Half of the public believe that in ten years’ time they will have to pay towards some NHS services they need as a patient, according to new research published by the British Medical Association (BMA). The BMA commissioned researchers, Hamilton Lock, to conduct a survey of over 1,000 members of the public about the effectiveness of changes to the NHS over the past decade and to seek their views on commercial companies providing healthcare to NHS patients, as well as future funding of the NHS.
Just over half (51%) of respondents opposed the Government’s policy encouraging commercial companies to provide NHS healthcare to patients. Almost two in three (58%) disagree with commercial companies making a profit (for shareholders) from providing NHS care.

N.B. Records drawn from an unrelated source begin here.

(** * gorest: a fluent HTTP request builder

    A shallow embedding of [gorest.go] (the [RestClient] builder, its
    parameter merge [toMap], the FORM serializer [changeMapToURLValues],
    [Request] and [Receive]) together with the small part of the Go standard
    library the builder calls: [strconv], [net/url], [encoding/json],
    [encoding/base64] and [net/http].

    Conventions.
    - A Go [string] or [[]byte] is a Rocq [string] (a sequence of bytes).
    - A Go [error] is its message; a call returns [Ok v], [Err msg], or
      [Panic msg] when the Go runtime would abort it.
    - A [float64] is a [spec_float] of precision 53 (IEEE 754 binary64), a
      [float32] one of precision 24.
    - A Go map is a [gmap]; a slice that is shared between two owners is a
      pointer into a store of backing arrays, with its length and capacity. *)

From Stdlib Require Import ZArith String Ascii List SpecFloat DecimalString Lia.
From stdpp Require Import gmap strings list fin_maps.

Open Scope Z_scope.

(** ** Outcomes of a Go call *)

Module Go.

Definition error := string.

Inductive result (A : Type) : Type :=
| Ok (a : A)
| Err (e : error)
| Panic (msg : string).
Lemma empty_page_is_passed_witness :
  (db (logged [] [base ++ "page/3/"] holds_a) = db holds_a
   /\ for_each [3%nat; 4%nat; 5%nat]
        (scrape_page base Url.urljoin soup clock gap_at_three) holds_a
      = for_each [4%nat; 5%nat]
          (scrape_page base Url.urljoin soup clock gap_at_three)
          (logged [2] [] (logged [] [base ++ "page/3/"] holds_a)))
  /\ In (page_url base 5) (requested (snd (crawl_of gap_at_three 5 fresh_world)))
  /\ (exists w3,
        for_each [1; 2; 3]%nat
          (scrape_page base Url.urljoin soup clock gap_at_three) fresh_world
        = (Ok tt, w3)
        /\ db w3
           = store_all (clock 1)
               (parse_articles base Url.urljoin soup "<html>B</html>")
               (store_all (clock 0)
                  (parse_articles base Url.urljoin soup "<html>A</html>")
                  (db fresh_world))
        /\ crawl_of gap_at_three 5 fresh_world
           = for_each [4; 5]%nat
               (scrape_page base Url.urljoin soup clock gap_at_three) w3).
Proof.
  destruct (empty_page_is_passed base Url.urljoin soup clock gap_at_three)
    as (H1 & H2 & H3).
  split; [|split].
  - apply (H1 3%nat [4%nat; 5%nat] "<html>none</html>" holds_a
             (logged [] [base ++ "page/3/"] holds_a)).
    + vm_compute. reflexivity.
    + discriminate.
    + vm_compute. reflexivity.
  - apply (H2 5 fresh_world 5%nat).
    + vm_compute. reflexivity.
    + simpl. do 4 right. left. reflexivity.
  - apply (H3 fresh_world fresh_world fresh_world fresh_world
             "<html>A</html>" "<html>B</html>" "<html>none</html>");
      try (vm_compute; reflexivity); try discriminate; vm_compute; discriminate.
Defined.

Lemma parse_articles_skips_malformed_witness :
  parse_blocks base Url.urljoin ([story_a] ++ untitled :: [story_b])
  = (parse_blocks base Url.urljoin [story_a]
     ++ parse_blocks base Url.urljoin [story_b])%list
  /\ (title (record_of base Url.urljoin story_a) <> ""
      /\ url (record_of base Url.urljoin story_a) <> "")
  /\ parse_articles base Url.urljoin soup "<html>five</html>"
     = [record_of base Url.urljoin story_a; record_of base Url.urljoin story_b;
        record_of base Url.urljoin story_c; record_of base Url.urljoin story_d].
Proof.
  destruct (parse_articles_skips_malformed base Url.urljoin soup)
    as (H1 & H2 & H3).
  split; [|split].
  - apply H1. left. reflexivity.
  - apply (H2 "<html>A</html>"). left. reflexivity.
  - apply (H3 "<html>five</html>" story_a story_b untitled story_c story_d);
      reflexivity.
Defined.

Dr Hamish Meldrum, chairman of the BMA Council, commented: “Although the public strongly supports the principles of the NHS and wishes to preserve it as a tax-funded system, they are clearly worried about the future funding of the health service and the Government’s direction of travel on health policy. It is possible that the English Government’s increasing use of the commercial sector in providing NHS services is fuelling patients’ concerns that the NHS will begin to charge for some care in the future.”
In his keynote speech opening the BMA’s annual conference in Edinburgh, he called for “an NHS untarnished by a market economy, true to its beginnings,” and “not a service run like a shoddy supermarket war.”